Only one stretch of the data below is wanted: the lines starting at the one with "eapply runs_lift; [ exact" and ending at the one with "rewrite Hfree in", both included, given again exactly.
[[ Listed records, beginning ]]
(** Cancelling a task or a request of peer [a] *)
Lemma cancel_same (b : bool) c f a p (w : dht (M := M)) :
  store w !! a = Some p ->
  returns (if b then _ ← emit c; update_peer a f else mret tt) w (fun _ w' => same_but a w w'
    /\ all_known_peers w' = all_known_peers w).
Proof.
  intros Ha. destruct b.
  - eapply returns_step; [ done | ]. eexists tt, _.
    split; [ apply update_peer_run with (p := p); done | ].
    split; [ | done ]. split_and!; [ done | done | done | | ]; cbn [set_store store add_call].
    + apply delete_insert_eq.
    + rewrite lookup_insert_eq. eauto.
  - apply returns_ret. split; [ | done ]. split_and!; [ done | done | done | done | eauto ].
Qed.

Lemma handle_core_disconnect_ok B w peer :
  dht_ok B w ->
  returns (handle_core_disconnect peer) w (fun _ w' => dht_ok B w' /\ recent w' = recent w
    /\ forall id, connected w' id <-> connected w id /\ id <> peer).
Proof.
  intros Hw. unfold handle_core_disconnect. apply returns_get.
  assert (Hself : ~ connected w my_identity)
    by (intros (a & p & Ha & Hid); by apply (po_other _ (do_peers _ _ Hw a p Ha))).
  case_bool_decide as Hme.
  { apply returns_ret. split_and!; [ done | done | ]. intros id. subst. naive_solver. }
  pose proof (known_get B w peer Hw) as Hknown. pose proof (mm_get_ok B _ peer (do_map _ _ Hw)) as Hget.
  destruct (mm_get (all_known_peers w) peer) as [a|].
  2: { apply returns_ret. split_and!; [ done | done | ]. intros id. naive_solver. }
  destruct Hknown as (p & Ha & Hid).
  destruct (mm_remove_ok B (all_known_peers w) peer a (do_map _ _ Hw) Hget) as (m & -> & Hm & Hent).
  apply returns_lift with (a := tt); [ done | ]. apply returns_modify.
  eapply returns_step; [ unfold peer_at; cbn [set_known store]; rewrite Ha; reflexivity | ].
  eapply returns_bind; [ eapply cancel_same; exact Ha | ]. cbn beta.
  intros _ w2 ((Hbk2 & Hcl2 & Hrec2 & Hst2 & [p2 Hp2]) & Hm2).
  destruct (peer_bucket B w a p Hw Ha) as (i & b & Hi & Hlt & Hb & Hin).
  apply returns_lift with (a := Z.of_nat i); [ done | ].
  apply returns_lift with (a := tt); [ apply gnunet_assert_true, Z.leb_le; lia | ].
  apply returns_lift with (a := b); [ unfold bucket_at; by rewrite Nat2Z.id, Hb | ].
  destruct (do_bucket _ _ Hw i b Hb) as (Hn & Hsz & _).
  destruct (dll_remove_ok a (pb_peers b) Hin Hn) as (l & Hl & Hnl & Hll & Hel).
  apply returns_lift with (a := l); [ done | ].
  apply returns_lift with (a := tt); [ apply gnunet_assert_true, Z.ltb_lt; lia | ]. rewrite Nat2Z.id.
  set (buckets := <[i := _]> (k_buckets w)). pose proof (do_closest _ _ Hw) as Hc.
  destruct (lower_closest_ok buckets (Z.to_nat (closest_bucket w))) as (c & Hlow & Hcle & Hz).
  { unfold buckets. rewrite length_insert, (do_length _ _ Hw). lia. }
  apply returns_lift with (a := c); [ done | ]. apply returns_modify.
  eapply returns_bind; [ eapply cancel_same; exact Hp2 | ]. cbn beta.
  intros _ w3 ((Hbk3 & Hcl3 & Hrec3 & Hst3 & _) & Hm3).
  cbn [set_buckets store k_buckets closest_bucket all_known_peers recent set_known] in *.
  apply returns_get. eexists tt, _. split; [ reflexivity | ].
  assert (Hst : store (set_store (delete a (store w3)) w3) = delete a (store w))
    by (cbn [set_store store]; by rewrite Hst3, Hst2).
  split_and!; [ | cbn [set_store recent]; congruence | ].
  - eapply dht_ok_remove with (w := w) (a := a) (p := p) (i := i) (b := b) (l := l); try done;
      cbn [set_store k_buckets all_known_peers closest_bucket].
    + by rewrite Hm3, Hm2.
    + by rewrite Hm3, Hm2, Hid.
    + rewrite Hcl3. lia.
    + rewrite Hcl3, Hbk3. intros j b' Hj Hb'. apply (Hz j b'); [ lia | done ].
  - intros id. unfold connected. rewrite Hst. split.
    + intros (x & q & Hq & <-). apply lookup_delete_Some in Hq as [Hne Hq]. split; [ eauto | ].
      intros E. apply Hne. eapply same_identity; [ done | done | exact Hq | congruence ].
    + intros [(x & q & Hq & <-) Hne]. exists x, q. rewrite lookup_delete_ne; [ done | ].
      intros <-. apply Hne. congruence.
Qed.
End Operations.
Lemma count_buckets_ok w bloom bs : forall count,
  filter_ok bloom -> (forall b a, b ∈ bs -> a ∈ pb_peers b -> is_Some (store w !! a)) -> 0 <= count ->
  count_buckets w bloom bs count
  = Ret (Z.max count (Z.min bucket_size
           (count + Z.of_nat (length (free_peers w bloom (flat_map pb_peers bs)))))).
Proof.
  induction bs as [|b bs IH]; intros count Hb Hbs Hc; cbn [count_buckets flat_map].
  { f_equal. cbn. lia. }
  rewrite count_bucket_ok; [ | done | intros a Ha; apply (Hbs b); [ by left | done ] | done ].
  cbn [mbind outcome_bind]. rewrite IH; [ | done | intros b' a Hb' Ha; apply (Hbs b'); [ by right | done ] | lia ].
  f_equal. rewrite free_peers_app, length_app. lia.
Qed.

Lemma pick_bucket_ok w bloom l : forall selected,
  filter_ok bloom -> (forall a, a ∈ l -> is_Some (store w !! a)) -> 0 < bucket_size -> is_u32 selected ->
  pick_bucket w bloom l selected
  = Ret (match free_peers w bloom l !! Z.to_nat selected with
         | Some a => inl a
         | None => inr (selected - Z.of_nat (length (free_peers w bloom l)))
         end).
Proof.
  induction l as [|a l IH]; intros selected Hb Hl Hbs Hu; cbn [pick_bucket].
  { cbn. by rewrite Z.sub_0_r. }
  destruct (Hl a) as [p Ha]; [ by left | ]. rewrite (free_peers_cons w bloom a p l Ha).
  rewrite (proj2 (Z.ltb_lt _ _) Hbs), Ha. cbn [of_option mbind outcome_bind].
  rewrite (bind_ret _ _ _ (selectable_ok bloom p Hb)).
  assert (Hl' : forall c, c ∈ l -> is_Some (store w !! c)) by (intros c Hc'; apply Hl; by right).
  destruct (excluded bloom (pi_id p)); cbn [negb app]; [ by apply IH | ].
  destruct (Z.eqb_spec 0 selected) as [<-|Hne]; [ done | ].
  assert (Hu' : u32 (selected - 1) = selected - 1) by (apply u32_small; unfold is_u32 in *; lia).
  rewrite Hu', IH by (done || unfold is_u32 in *; lia). unfold is_u32 in Hu.
  replace (Z.to_nat selected) with (S (Z.to_nat (selected - 1))) by lia. cbn [lookup list_lookup length].
  destruct (free_peers w bloom l !! Z.to_nat (selected - 1)); [ done | ]. f_equal. f_equal. lia.
Qed.

Lemma pick_buckets_ok w bloom bs : forall selected,
  filter_ok bloom -> (forall b a, b ∈ bs -> a ∈ pb_peers b -> is_Some (store w !! a)) ->
  0 < bucket_size -> is_u32 selected ->
  pick_buckets w bloom bs selected = Ret (free_peers w bloom (flat_map pb_peers bs) !! Z.to_nat selected).
Proof.
  induction bs as [|b bs IH]; intros selected Hb Hbs Hpos Hu; cbn [pick_buckets flat_map]; [ done | ].
  rewrite pick_bucket_ok; [ | done | intros a Ha; apply (Hbs b); [ by left | done ] | done | done ].
  cbn [mbind outcome_bind]. rewrite free_peers_app.
  destruct (free_peers w bloom (pb_peers b) !! Z.to_nat selected) as [a|] eqn:E.
  - by rewrite (lookup_app_l_Some _ _ _ _ E).
  - apply lookup_ge_None in E. unfold is_u32 in *.
    rewrite IH; [ | done | intros b' a Hb' Ha; apply (Hbs b'); [ by right | done ] | done | lia ].
    rewrite lookup_app_r by lia. f_equal. f_equal. lia.
Qed.

Lemma elem_of_free_peers w bloom l a :
  a ∈ free_peers w bloom l <-> a ∈ l /\ exists p, store w !! a = Some p /\ excluded bloom (pi_id p) = false.
Proof.
  unfold free_peers. rewrite list_elem_of_In, filter_In, <- list_elem_of_In.
  apply and_iff_compat_l. destruct (store w !! a) as [p|]; [ | naive_solver ].
  rewrite negb_true_iff. naive_solver.
Qed.

(** ** [select_peer] *)

(** What the selection of a peer for [key] promises *)
Definition selected_ok w key bloom hops (r : option nat) : Prop :=
  if Double.leb nse (Double.of_Z hops) then
    match r with
    | Some a => exists p, a ∈ candidates w /\ store w !! a = Some p /\ excluded bloom (pi_id p) = false
        /\ forall c q, c ∈ candidates w -> store w !! c = Some q -> excluded bloom (pi_id q) = false ->
             dist key (pi_id p) <= dist key (pi_id q)
    | None => forall c q, c ∈ candidates w -> store w !! c = Some q -> excluded bloom (pi_id q) = false ->
             dist key (pi_id q) = UINT32_MAX
    end
  else
    match r with
    | Some a => exists p, store w !! a = Some p /\ excluded bloom (pi_id p) = false
    | None => forall id, connected w id -> excluded bloom id = true
    end.

Lemma select_peer_ok B w key bloom hops :
  dht_ok B w -> is_hash key -> filter_ok bloom -> 0 < bucket_size < 2 ^ 32 ->
  runs B (select_peer key bloom hops) w
    (fun r w' => store w' = store w /\ selected_ok w key bloom hops r).
Proof.
  intros Hw Hk Hb Hbs. unfold select_peer. apply runs_get.
  assert (Hused : forall b a, b ∈ used_buckets w -> a ∈ pb_peers b -> is_Some (store w !! a))
    by (intros; by eapply used_bucket_peer).
  unfold selected_ok. destruct (Double.leb nse (Double.of_Z hops)).
  - destruct (greedy_buckets_ok B w key bloom (used_buckets w) [] (None, UINT32_MAX))
      as ([r d] & Hr & [Hmin Hch]); [ done | done | done | done | | ].
    { split; [ intros a p Ha; by apply elem_of_nil in Ha | done ]. }
    eapply runs_lift; [ exact Hr | ]. cbv beta iota. apply runs_ret; [ done | ]. split; [ done | ].
    cbn [app fst snd] in *. fold (candidates w) in *. destruct r as [a|].
    + destruct Hch as (p & Hin & Ha & Hex & Hd & _). exists p. split_and!; [ done | done | done | ].
      intros c q Hc Hq Hx. rewrite <- Hd. by apply (Hmin c q).
    + intros c q Hc Hq Hx. specialize (Hmin c q Hc Hq Hx).
      destruct (dist_ok key (pi_id q) Hk (po_id _ (do_peers _ _ Hw c q Hq))) as [_ Hu].
      unfold is_u32, UINT32_MAX in *. lia.
  - set (free := free_peers w bloom (flat_map pb_peers (used_buckets w))).
    eapply runs_lift; [ by apply count_buckets_ok | ]. fold free.
    destruct free as [|a0 fs] eqn:Hfree.
    + cbn [length]. rewrite (proj2 (Z.eqb_eq _ _)) by lia. apply runs_ret; [ done | ]. split; [ done | ].
      intros id (a & p & Ha & <-). destruct (excluded bloom (pi_id p)) eqn:Hex; [ done | exfalso ].
      destruct (peer_in_used B w a p Hw Ha) as (b & Hbu & Hin).
      assert (Hel : a ∈ free).
      { apply elem_of_free_peers. split; [ | eauto ]. rewrite list_elem_of_In, in_flat_map.
        exists b. by rewrite <- !list_elem_of_In. }
      rewrite Hfree in Hel. by apply elem_of_nil in Hel.
    + set (n := Z.max _ _). assert (Hn : 0 < n <= bucket_size) by (unfold n; cbn [length]; lia).
      assert (Hn2 : n <= Z.of_nat (length (a0 :: fs))) by (unfold n; lia).
      rewrite (proj2 (Z.eqb_neq _ _)) by lia. apply runs_random; [ done | lia | ]. intros x Hx.
      apply runs_last. eapply runs_lift; [ apply pick_buckets_ok; done || lia || (unfold is_u32; lia) | ].
      apply runs_ret; [ by eapply steady_ok, steady_other | ]. split; [ done | ]. fold free. rewrite Hfree.
      destruct (lookup_lt_is_Some_2 (a0 :: fs) (Z.to_nat x)) as [a Ha]; [ lia | ]. rewrite Ha.
      assert (Hel : a ∈ free) by (rewrite Hfree; by eapply list_elem_of_lookup_2).
      by apply elem_of_free_peers in Hel as [_ Hel].
Qed.

(** ** Targets *)

Definition target_ids w (l : list nat) : list (option GNUNET_PeerIdentity) :=
  (fun a => pi_id <$> store w !! a) <$> l.

(** The targets found so far are different peers that the filter [bf0] does not exclude; the
    filter [bf] excludes them and what [bf0] does. *)
Record targets_ok w (bf0 bf : GNUNET_CONTAINER_BloomFilter) (l : list nat) : Prop := {
  to_bf : bf_ok bf;
  to_params : same_params bf0 bf;
  to_nodup : NoDup l;
  to_new : forall a, a ∈ l -> exists p, store w !! a = Some p /\ masked bf0 (pi_id p) = false
    /\ masked bf (pi_id p) = true;
  to_more : forall e, masked bf0 e = true -> masked bf e = true
}.

Lemma targets_step w bf0 bf bf' l a p :
  targets_ok w bf0 bf l -> store w !! a = Some p -> masked bf (pi_id p) = false ->
  bf_ok bf' -> same_params bf bf' -> masked bf' (pi_id p) = true ->
  (forall e, masked bf e = true -> masked bf' e = true) ->
  targets_ok w bf0 bf' (l ++ [a]).
Proof.
  intros [] Ha Hm Hok Hp Hm' Hmore.
  constructor; [ done | destruct to_params0, Hp; split; congruence | | | auto ].
  - apply NoDup_app. split_and!; [ done | | apply NoDup_singleton ].
    intros x Hx Hxa. apply list_elem_of_singleton in Hxa as ->.
    destruct (to_new0 a Hx) as (q & Hq & _ & Hq'). congruence.
  - intros x Hx. apply elem_of_app in Hx as [Hx|Hx].
    + destruct (to_new0 x Hx) as (q & Hq & Hq0 & Hq'). exists q. auto.
    + apply list_elem_of_singleton in Hx as ->. exists p. split_and!; [ done | | done ].
      destruct (masked bf0 (pi_id p)) eqn:E; [ | done ]. by rewrite (to_more0 _ E) in Hm.
Qed.
(* ===== verification/DhtReceive.v ===== *)
(** * Messages that the DHT receives from other peers

    The handlers of [DhtNeighbours] for messages of the network: on any bytes whose header
    announces no more than there is they return, the table of peers stays as it is and the
    routing table keeps its invariant. *)

From Stdlib Require Import ZArith Lia.
From stdpp Require Import base list numbers gmap.
From S2P Require Import Prelude Endian Time Heap Hash MultiHashMap MapInterface BloomFilter.
From S2P Require Import Bandwidth Messages Hello MetaData Block Routing RoutingSpec DhtMessages DhtServices.
From S2P Require Import DhtNeighbours DhtDistance DhtTable DhtSelect DhtForward.
Local Open Scope Z_scope.

Section Receive.
Context {M : Type} `{MM : MultiMap M nat} `{Env : DhtEnv}.
Implicit Types (w : dht (M := M)) (key : GNUNET_HashCode).

(** ** Replies of the routing table *)

(** The arguments of [GDS_NEIGHBOURS_handle_reply] *)
Record reply_ok (r : reply) : Prop := {
  re_type_ok : is_u32 (re_type r);
  re_exp_ok : is_abs (mk_abs (re_expiration_time r));
  re_key_ok : is_hash (re_key r);
  re_put_ok : Forall is_hash (re_put_path r);
  re_get_ok : Forall is_hash (re_get_path r)
}.
Lemma fine_device_getters :
  addresses_table Device.model_type
  /\ addresses_table Device.serial_number
  /\ addresses_table Device.firmware_version
  /\ addresses_table Device.hardware_version
  /\ addresses_table Device.reference_mode
  /\ addresses_table Device.trigger_mode
  /\ addresses_table Device.temperature
  /\ addresses_table Device.reference_frequency
  /\ addresses_table Device.sweep_enable
  /\ addresses_table Device.am_enable
  /\ addresses_table Device.pulse_mod_enable
  /\ addresses_table Device.dual_pulse_mod_enable
  /\ addresses_table Device.fm_enable.
Proof.
  repeat split.
  - unfold Device.model_type. fine.
  - unfold Device.serial_number. fine.
  - unfold Device.firmware_version. fine.
  - unfold Device.hardware_version. fine.
  - unfold Device.reference_mode. fine.
  - unfold Device.trigger_mode. fine.
  - unfold Device.temperature. fine.
  - unfold Device.reference_frequency. fine.
  - unfold Device.sweep_enable, Device.get_switch. fine.
  - unfold Device.am_enable, Device.get_switch. fine.
  - unfold Device.pulse_mod_enable, Device.get_switch. fine.
  - unfold Device.dual_pulse_mod_enable, Device.get_switch. fine.
  - unfold Device.fm_enable, Device.get_switch. fine.
Qed.

(** X12.  The properties agree with the attribute table.  Whatever the
    value assigned and whatever the device replies, no method or property
    of [SynthHD] and [SynthHDChannel] makes the session fail with an
    unknown attribute, with an attribute that cannot be written or read,
    or with arguments that do not fit its template: each one names an
    entry of [API], uses a direction the entry has and passes the
    arguments its template takes.  Only the raw [write] and [read], given
    a caller's attribute name, can fail that way. *)
Theorem typed_calls_address_the_table (c : call) (s : SynthHD) (e : exn) :
  typed c = true ->
  fst (run c s) = Raise e ->
  table_misuse e = false.
Proof.
  intros H. revert s e. change (addresses_table (run c)).
  destruct c; cbn [typed run] in *; try discriminate;
    lazymatch goal with
    | |- addresses_table (bind (Device.__getitem__ _) _) =>
        apply fine_bind; [apply fine_getitem|intro; now apply fine_run_channel]
    | |- addresses_table (bind Device.__len__ _) =>
        intros s e; cbn; discriminate
    | |- addresses_table (returns_none Device.init) =>
        apply fine_returns_none, fine_device_init
    | |- addresses_table (returns_none Device.save) =>
        apply fine_returns_none, fine_device_save
    | |- addresses_table (returns_none (_ ?v)) =>
        apply fine_returns_none;
        first [pick (fine_device_setters v) | pick (fine_device_switches v)]
    | |- _ => pick fine_device_getters
    end.
Qed.
(** * SnapCut: the expansion engine of the key listener

  A shallow embedding of the key listener (module variables [buffer],
  [snippetMap], [shortcutList], [uiohook], [active], [expanding],
  [popSoundPath]; functions [playPopSound], [runExpansion],
  [checkBufferMatch], [updateSnippets], [startKeyListener],
  [stopKeyListener] and the [keydown] handler) and of
  [incrementUsage] of the database module, followed by the properties of
  the engine.

  JavaScript runs every callback to completion on one thread, so each
  callback is a function on the state of the world, and the event loop
  is a step function over the callbacks that are pending. *)

From Stdlib Require Import ZArith NArith Ascii String Lia.
From stdpp Require Import base tactics list strings gmap sorting.

(** ** JavaScript values used by the listener *)

Module Js.

(** A string is its sequence of code units.  The model covers the code
    units U+0000..U+00FF (one [ascii] each); on these [toLowerCase]
    maps a code unit to a code unit. *)
Abbreviation jsstring := (list ascii).

Definition js (s : string) : jsstring := list_ascii_of_string s.

(** [String.prototype.toLowerCase] on U+0000..U+00FF: A-Z and the
    Latin-1 capitals U+00C0..U+00DE (without the sign U+00D7) move up
    by 32. *)
Definition toLowerCase_unit (c : ascii) : ascii :=
  let n := N_of_ascii c in
  if ((65 <=? n) && (n <=? 90)
      || (192 <=? n) && (n <=? 222) && negb (n =? 215))%N
  then ascii_of_N (n + 32)
  else c.

Definition toLowerCase (s : jsstring) : jsstring := toLowerCase_unit <$> s.

(** The clamping of a relative index in [String.prototype.slice]. *)
Definition relative_index (len : nat) (i : Z) : nat :=
  if (i <? 0)%Z then Z.to_nat (Z.max (Z.of_nat len + i) 0)
  else Z.to_nat (Z.min i (Z.of_nat len)).

(** [s.slice(start, end)]; [None] is an omitted [end]. *)
Definition slice (s : jsstring) (start : Z) (end_ : option Z) : jsstring :=
  let len := length s in
  let from := relative_index len start in
  let to := match end_ with
            | None => len
            | Some e => relative_index len e
            end in
  take (to - from) (drop from s).

(** [s.endsWith(search)]: the search string is compared with the
    substring that starts [search.length] before the end; a negative
    start gives [false]. *)
Definition endsWith (s search : jsstring) : bool :=
  if length s <? length search then false
  else bool_decide (drop (length s - length search) s = search).

(** [Array.prototype.sort(comparefn)].  The sort is stable, and the
    comparators of the listener are consistent, so the result is the one
    of a stable insertion sort: [x], which stood before all of [l],
    passes the elements it must come after ([comparefn(x, y) > 0]). *)
Fixpoint sort_insert {A} (comparefn : A → A → Z) (x : A) (l : list A)
  : list A :=
  match l with
  | [] => [x]
  | y :: l' =>
      if (0 <? comparefn x y)%Z then y :: sort_insert comparefn x l'
      else x :: l
  end.

Definition Array_sort {A} (comparefn : A → A → Z) (l : list A) : list A :=
  foldr (sort_insert comparefn) [] l.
[[ Listed records, end ]]
Exercise answer
    eapply runs_lift; [ exact Hr | ]. cbv beta iota. apply runs_ret; [ done | ]. split; [ done | ].
    cbn [app fst snd] in *. fold (candidates w) in *. destruct r as [a|].
    + destruct Hch as (p & Hin & Ha & Hex & Hd & _). exists p. split_and!; [ done | done | done | ].
      intros c q Hc Hq Hx. rewrite <- Hd. by apply (Hmin c q).
    + intros c q Hc Hq Hx. specialize (Hmin c q Hc Hq Hx).
      destruct (dist_ok key (pi_id q) Hk (po_id _ (do_peers _ _ Hw c q Hq))) as [_ Hu].
      unfold is_u32, UINT32_MAX in *. lia.
  - set (free := free_peers w bloom (flat_map pb_peers (used_buckets w))).
    eapply runs_lift; [ by apply count_buckets_ok | ]. fold free.
    destruct free as [|a0 fs] eqn:Hfree.
    + cbn [length]. rewrite (proj2 (Z.eqb_eq _ _)) by lia. apply runs_ret; [ done | ]. split; [ done | ].
      intros id (a & p & Ha & <-). destruct (excluded bloom (pi_id p)) eqn:Hex; [ done | exfalso ].
      destruct (peer_in_used B w a p Hw Ha) as (b & Hbu & Hin).
      assert (Hel : a ∈ free).
      { apply elem_of_free_peers. split; [ | eauto ]. rewrite list_elem_of_In, in_flat_map.
        exists b. by rewrite <- !list_elem_of_In. }
      rewrite Hfree in Hel. by apply elem_of_nil in Hel.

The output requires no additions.